Structural Change Detection in Dynamic Systems
Abstract
Structural changes often arise in real-world dynamic systems due to external interventions or environmental shifts, such as policy changes in epidemiology or climate forcing in environmental science. In this paper, we propose a unified framework for detecting and localizing structural changes in dynamic systems governed by ordinary differential equations. Unlike existing methods that assume mean or linear trend changes, our approach accommodates complex, nonlinear dynamics with both stable and diverging trajectories. We develop a new test statistic that combines residual-based discrepancy and normalized parameter contrast, capturing evidence for structural changes from both model fit and parameter shifts. Candidate structural changes are efficiently screened using a multiscale seeded-narrowest-over-threshold algorithm with a data-driven thresholding strategy.
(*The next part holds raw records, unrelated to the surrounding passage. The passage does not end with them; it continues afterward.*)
(** A run of X13: the backend is down while a text note is submitted. *)
Lemma gateway_failure_is_atomic_witness :
  exists m, In m userMessages
    /\ handleTextSubmit Stub.generateContent Stub.JSON_parse_note
         (get_category finds (categories INITIAL_JOB_STATE))
         "Found one obsidian flake" 5 5 INITIAL_JOB_STATE (Stub.world [])
       = (INITIAL_JOB_STATE,
          emit (Alert m)
            (mkWorld [] [Call (ReqText "Found one obsidian flake" finds emptyData)])).
Proof.
  destruct (gateway_failure_is_atomic
              Stub.generateContent Stub.JSON_parse_note Stub.JSON_parse_validation
              (get_category finds (categories INITIAL_JOB_STATE))
              INITIAL_JOB_STATE (Stub.world [])
              (mkWorld [] [Call (ReqText "Found one obsidian flake" finds emptyData)])
              (Error "⚠️ Network Error. Please check your internet connection."))
    as (_ & H & _).
  apply (H "Found one obsidian flake" 5 5); reflexivity.
Defined.

(** A run of X14: a removal leaves the world as it is. *)
Lemma action_cost_witness :
  snd (Stub.dispatch (DeleteNote finds "5" true)
         (Stub.withFinds Stub.oneNote, Stub.world [Stub.says "ok"]))
  = Stub.world [Stub.says "ok"].
Proof.
  destruct (action_cost Stub.generateContent Stub.JSON_parse_note
              Stub.JSON_parse_validation (DeleteNote finds "5" true)
              (Stub.withFinds Stub.oneNote) (Stub.world [Stub.says "ok"]))
    as (_ & _ & H & _).
  apply (H finds "5" true). reflexivity.
Defined.

(** A run of X15: a passed validation of [finds] leaves [excavations]. *)
Lemma finalize_frame_witness :
  get_category excavations
    (categories
       (fst (handleFinalize Stub.generateContent Stub.JSON_parse_validation
               Stub.oneNote (Stub.withFinds Stub.oneNote) (Stub.world [Stub.says "ok"]))))
  = get_category excavations (categories (Stub.withFinds Stub.oneNote)).
Proof.
  destruct (finalize_frame Stub.generateContent Stub.JSON_parse_validation
              Stub.oneNote (Stub.withFinds Stub.oneNote)
              (Stub.world [Stub.says "ok"]) excavations)
    as (_ & _ & _ & _ & _ & H).
  apply H. discriminate.
Defined.

(** A run of X16: the one note of [finds] removed twice. *)
Lemma delete_is_idempotent_witness :
  Stub.dispatch (DeleteNote finds "5" true)
    (Stub.dispatch (DeleteNote finds "5" true)
       (Stub.withFinds Stub.oneNote, Stub.world []))
  = Stub.dispatch (DeleteNote finds "5" true)
      (Stub.withFinds Stub.oneNote, Stub.world []).
Proof.
  apply (delete_is_idempotent Stub.generateContent Stub.JSON_parse_note
           Stub.JSON_parse_validation (Stub.withFinds Stub.oneNote) finds "5" true
           (Stub.world [])).
  reflexivity.
Defined.

(** A run of X17: a second note added to [finds] at reading 9 and removed. *)
Lemma append_then_remove_witness :
  let appended :=
    addNote Stub.oneNote 9 10 "Second flake" emptyData (Stub.withFinds Stub.oneNote) in
  let removed :=
    handleDeleteNote (get_category finds (categories appended)) "9" true appended in
  notes (get_category finds (categories removed)) = notes Stub.oneNote
  /\ status (get_category finds (categories removed)) = in_progress.
Proof.
  cbv zeta.
  assert (Hfresh : ~ In (toString 9)
                     (note_ids (get_category finds
                                  (categories (Stub.withFinds Stub.oneNote))))).
  { intros [H | []]. discriminate H. }
  destruct (append_then_remove (Stub.withFinds Stub.oneNote) finds 9 10
              "Second flake" emptyData eq_refl Hfresh) as (Hn & _ & Hs).
  split; [exact Hn | exact Hs].
Defined.

(* ================================================================== *)
(** ** The application: screens, finish and reset *)

Section Application.

Context {Backend : Type}.
Variable generateContent :
  Request -> Backend -> Settled GenerateContentResponse * Backend.
Variable JSON_parse_note : string -> Settled NoteResult.
Variable JSON_parse_validation : string -> Settled ValidationResult.
Variable JSON_parse_report : string -> Settled FieldReport.

Local Abbreviation astep :=
  (appStep generateContent JSON_parse_note JSON_parse_validation JSON_parse_report).
Local Abbreviation aruns :=
  (appRun generateContent JSON_parse_note JSON_parse_validation JSON_parse_report).
Local Abbreviation step := (dispatch generateContent JSON_parse_note JSON_parse_validation).

(** A gateway call never calls [onBack]. *)
Lemma guarded_backs {T : Type} req noText (parse : string -> Settled T)
    (w : World Backend) :
  backs (log (snd (guarded generateContent req noText parse w))) = backs (log w).
Proof.
  destruct (guarded_trace generateContent req noText parse w) as (n & _ & Hlog).
  rewrite Hlog, backs_app.
  destruct (backoff_trace_effects req n 0) as (Hb & _). rewrite Hb. lia.
Qed.
(** ** What the environment does during the startup window

    The loop looks at the child and at the port once every 250 ms, at the
    times [t0], [t0 + 250], ...  These predicates say what it finds there. *)

Definition poll_time (t0 : Z) (j : nat) : Z := t0 + 250 * Z.of_nat j.

(** Nothing happens at the first [k] polls: the child runs and the port
    refuses the connection. *)
Definition quiet (env : Env) (prt t0 : Z) (k : nat) : Prop :=
  forall j : nat, (j < k)%nat ->
    child_poll env (poll_time t0 j) = None
    /\ port_open env prt (poll_time t0 j) = false.

(** The number of polls that fit in the startup delay. *)
Definition max_polls : nat := 60.

(** The first connect that succeeds is the one of poll [k]. *)
Definition ready_at (env : Env) (prt t0 : Z) (k : nat) : Prop :=
  (k < max_polls)%nat
  /\ quiet env prt t0 k
  /\ child_poll env (poll_time t0 k) = None
  /\ port_open env prt (poll_time t0 k) = true.

(** Poll [k] is the first to find the child gone, with status [c]. *)
Definition crashed_at (env : Env) (prt t0 : Z) (k : nat) (c : Z) : Prop :=
  (k < max_polls)%nat
  /\ quiet env prt t0 k
  /\ child_poll env (poll_time t0 k) = Some c.

(** The world after [k] polls at which nothing happened. *)
Fixpoint idle (prt : Z) (k : nat) (w : World) : World :=
  match k with
  | O => w
  | S k =>
      idle prt k
        (sleep 250 (log (EvConnect prt (now w) false)
                      (log (EvPoll (now w) None) w)))
  end.

(** The events logged by [idle]. *)
Fixpoint idle_events (prt t0 : Z) (k : nat) : list event :=
  match k with
  | O => []
  | S k =>
      idle_events prt (t0 + 250) k
      ++ [EvSleep 250; EvConnect prt t0 false; EvPoll t0 None]
  end.

(** ** Intermediate states of [start()] *)

(** The instance and the world once the child has been spawned (line 88). *)
Definition spawned (self : MongoBox) (w : World) : MongoBox * World :=
  match start_db_path self w with
  | (Ok dbp, s, w1) =>
      (set_process (Some {| popen_args := spawn_args s dbp;
                            returncode := None |}) s,
       log (EvSpawn (spawn_args s dbp)) w1)
  | (Raise _, s, w1) => (s, w1)
  end.

(** What [stop()] relies on when a process handle is held: [start()] has set
    the flag and the data directory, and a temporary one is a directory. *)
Definition stoppable (self : MongoBox) (w : World) : Prop :=
  forall p, process self = Some p ->
    exists b d,
      _db_path_is_temporary self = Some b
      /\ db_path self = Some d
      /\ (b = true -> fs w !! d = Some Dir).

(** What [rmtree d] leaves of a filesystem. *)
Definition without (d : string) (m : gmap string node) : gmap string node :=
  filter (fun kv => under d (fst kv) = false) m.

(** The signal that [stop()] sends. *)
Definition stop_signal (env : Env) : signal :=
  if String.eqb (platform env) "darwin" then SIGKILL else SIGTERM.

(** ** The error kinds of the specification

    The code raises [AssertionError] and [Exception] only; the kinds of the
    specification are told apart by the message. *)

Definition ConfigurationError (e : exn) : Prop :=
  exists msg, e = AssertionError msg.

Definition StartupCrashError (code : Z) (e : exn) : Prop :=
  e = Exception ("mongo server stopped during startup with exit code "
                 +:+ str code).

Definition StartupTimeoutError (e : exn) : Prop :=
  e = Exception "mongo server did not start after 0:00:15".

Definition ImportError (e : exn) : Prop :=
  exists errs, e = Exception ("mongorestore errors:" +:+ join newline errs).

(** No signal was sent and no child was waited for. *)
Definition is_stop_event (e : event) : bool :=
  match e with
  | EvSignal _ | EvWait _ | EvRmtree _ => true
  | _ => false
  end.

(** Nothing in a list of events belongs to [stop()]. *)
Definition no_stop (l : list event) : Prop :=
  forallb (fun e => negb (is_stop_event e)) l = true.

(** No connect in a list of events succeeded. *)
Definition is_connected (e : event) : bool :=
  match e with
  | EvConnect _ _ true => true
  | _ => false
  end.

Definition no_connect (l : list event) : Prop :=
  forallb (fun e => negb (is_connected e)) l = true.

(** ** Sample environments and instances *)

Definition world0 : World := {| now := 0; fs := ∅; events := [] |}.

(** A mongod that accepts connections half a second after the spawn. *)
Definition env_up : Env :=
  {| find_executable := fun _ => Some "/usr/bin/mongod";
     get_free_port := 27017;
     platform := "linux";
     child_poll := fun _ => None;
     child_wait := fun _ => -15;
     port_open := fun _ t => 500 <=? t;
     mongorestore := fun _ => (0, []) |}.

(** A binary that exits at once with status 1. *)
Definition env_crash : Env :=
  {| find_executable := fun _ => Some "/usr/bin/mongod";
     get_free_port := 27017;
     platform := "linux";
     child_poll := fun _ => Some 1;
     child_wait := fun _ => 1;
     port_open := fun _ _ => false;
     mongorestore := fun _ => (0, []) |}.

(** A binary that runs but never opens the port. *)
Definition env_down : Env :=
  {| find_executable := fun _ => Some "/usr/bin/mongod";
     get_free_port := 27017;
     platform := "linux";
     child_poll := fun _ => None;
     child_wait := fun _ => -15;
     port_open := fun _ _ => false;
     mongorestore := fun _ => (0, []) |}.

(** A restore that prints an error line and exits with status 1. *)
Definition env_restore_exit1 : Env :=
  {| find_executable := fun _ => Some "/usr/bin/mongod";
     get_free_port := 27017;
     platform := "linux";
     child_poll := fun _ => None;
     child_wait := fun _ => -15;
     port_open := fun _ t => 500 <=? t;
     mongorestore := fun _ => (1, ["ERROR: cannot read dump" +:+ newline]) |}.

(** A restore that prints an error line and exits with status 0. *)
Definition env_restore_error : Env :=
  {| find_executable := fun _ => Some "/usr/bin/mongod";
     get_free_port := 27017;
     platform := "linux";
     child_poll := fun _ => None;
     child_wait := fun _ => -15;
     port_open := fun _ t => 500 <=? t;
     mongorestore :=
       fun _ => (0, ["restoring test.users" +:+ newline;
                     "ERROR: duplicate key" +:+ newline]) |}.

(** [MongoBox()] and [MongoBox(dump_file='/dump')] where mongod is found. *)
Definition box0 : MongoBox :=
  {| mongod_bin := "/usr/bin/mongod"; port := 27017; log_path := devnull;
     scripting := true; prealloc := false; db_path := None; auth := false;
     dump_file := None; process := None; _db_path_is_temporary := None |}.

Definition box_dump : MongoBox :=
  {| mongod_bin := "/usr/bin/mongod"; port := 27017; log_path := devnull;
     scripting := true; prealloc := false; db_path := None; auth := false;
     dump_file := Some "/dump"; process := None;
     _db_path_is_temporary := None |}.

(** [MongoBox(port=70000)] *)
Definition args_port_70000 : InitArgs :=
  {| arg_mongod_bin := None; arg_port := Some 70000; arg_log_path := None;
     arg_db_path := None; arg_scripting := true; arg_prealloc := false;
     arg_auth := false; arg_dump_file := None |}.



(** An instance whose child runs and whose temporary directory is no longer
    on disk. *)
Definition box_lost : MongoBox :=
  {| mongod_bin := "/usr/bin/mongod"; port := 27017; log_path := devnull;
     scripting := true; prealloc := false; db_path := Some "/gone";
     auth := false; dump_file := None;
     process := Some {| popen_args := ["/usr/bin/mongod"];
                        returncode := None |};
     _db_path_is_temporary := Some true |}.

(** A body that raises after a second. *)
Definition body_raises : Body :=
  fun _ _ => (Raise (Exception "boom"), 1000).

(** ** The conditions of the constructor, in the words of the specification *)

(** The server binary cannot be resolved to a path: the caller names none and
    the locator finds none. *)
Definition binary_unresolved (env : Env) (a : InitArgs) : Prop :=
  truthy_str (arg_mongod_bin a) = false
  /\ truthy_str (find_executable env MONGOD_BIN) = false.

(** The data directory that the caller provides exists and is a regular
    file. *)
Definition db_path_is_file (a : InitArgs) (w : World) : Prop :=
  exists p, arg_db_path a = Some p /\ p <> "" /\ fs w !! p = Some File.

(** The configured port is in the range of TCP ports. *)
Definition valid_port (n : Z) : Prop := 1 <= n <= 65535.

(** A port that [connect] takes: on any other it raises OverflowError
    before it tries anything. *)
Definition tcp_port (n : Z) : Prop := 0 <= n <= 65535.

(** ** Notions for the properties of the whole lifecycle *)

(** What the constructor fixes and no method changes. *)
Definition same_config (a b : MongoBox) : Prop :=
  mongod_bin a = mongod_bin b
  /\ port a = port b
  /\ log_path a = log_path b
  /\ scripting a = scripting b
  /\ prealloc a = prealloc b
  /\ auth a = auth b
  /\ dump_file a = dump_file b.

(** The connect attempts and the spawns in a list of events. *)
Definition is_connect (e : event) : bool :=
  match e with
  | EvConnect _ _ _ => true
  | _ => false
  end.

Definition connects (l : list event) : nat :=
  List.length (List.filter is_connect l).

Definition is_spawn (e : event) : bool :=
  match e with
  | EvSpawn _ => true
  | _ => false
  end.

Definition spawns (l : list event) : nat :=
  List.length (List.filter is_spawn l).

(** The number of polls that fit in a delay: one every 250 ms. *)
Definition polls_in (delay : Z) : nat := Z.to_nat ((delay + 249) / 250).

(** The import has nothing to report: no dump is configured, or the restore
    command exits with status 0 and prints no line with ERROR. *)
Definition restore_clean (env : Env) (self : MongoBox) : Prop :=
  truthy_str (dump_file self) = false
  \/ exists dump,
      dump_file self = Some dump /\ dump <> ""
      /\ (mongorestore env (restore_cmd self dump)).1 = 0
      /\ List.filter (fun l => str_in "ERROR" l)
           (mongorestore env (restore_cmd self dump)).2 = [].

(** An instance that was started before and not stopped: it still names the
    temporary directory [/old] of that start. *)
Definition box_restarted : MongoBox :=
  {| mongod_bin := "/usr/bin/mongod"; port := 27017; log_path := devnull;
     scripting := true; prealloc := false; db_path := Some "/old";
     auth := false; dump_file := None;
     process := Some {| popen_args := ["/usr/bin/mongod"];
                        returncode := Some 1 |};
     _db_path_is_temporary := Some true |}.

(** ** Basic facts *)

Lemma set_process_same self p :
  process self = Some p -> set_process (Some p) self = self.
Proof. destruct self; simpl; intros ->; reflexivity. Qed.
To refine selections and control false discoveries, we introduce a false discovery rate control procedure that leverages order-preserved sample splitting and symmetric contrast calibration. Theoretical guarantees are established, including detection consistency, near-minimax localization accuracy, and valid FDR control under weak dependence. Extensive simulations demonstrate superior performance over existing methods in both accuracy and FDR control. Applications to real-world data sets, including COVID-19 dynamics and global temperature trends, highlight the practical relevance and broad applicability of our method.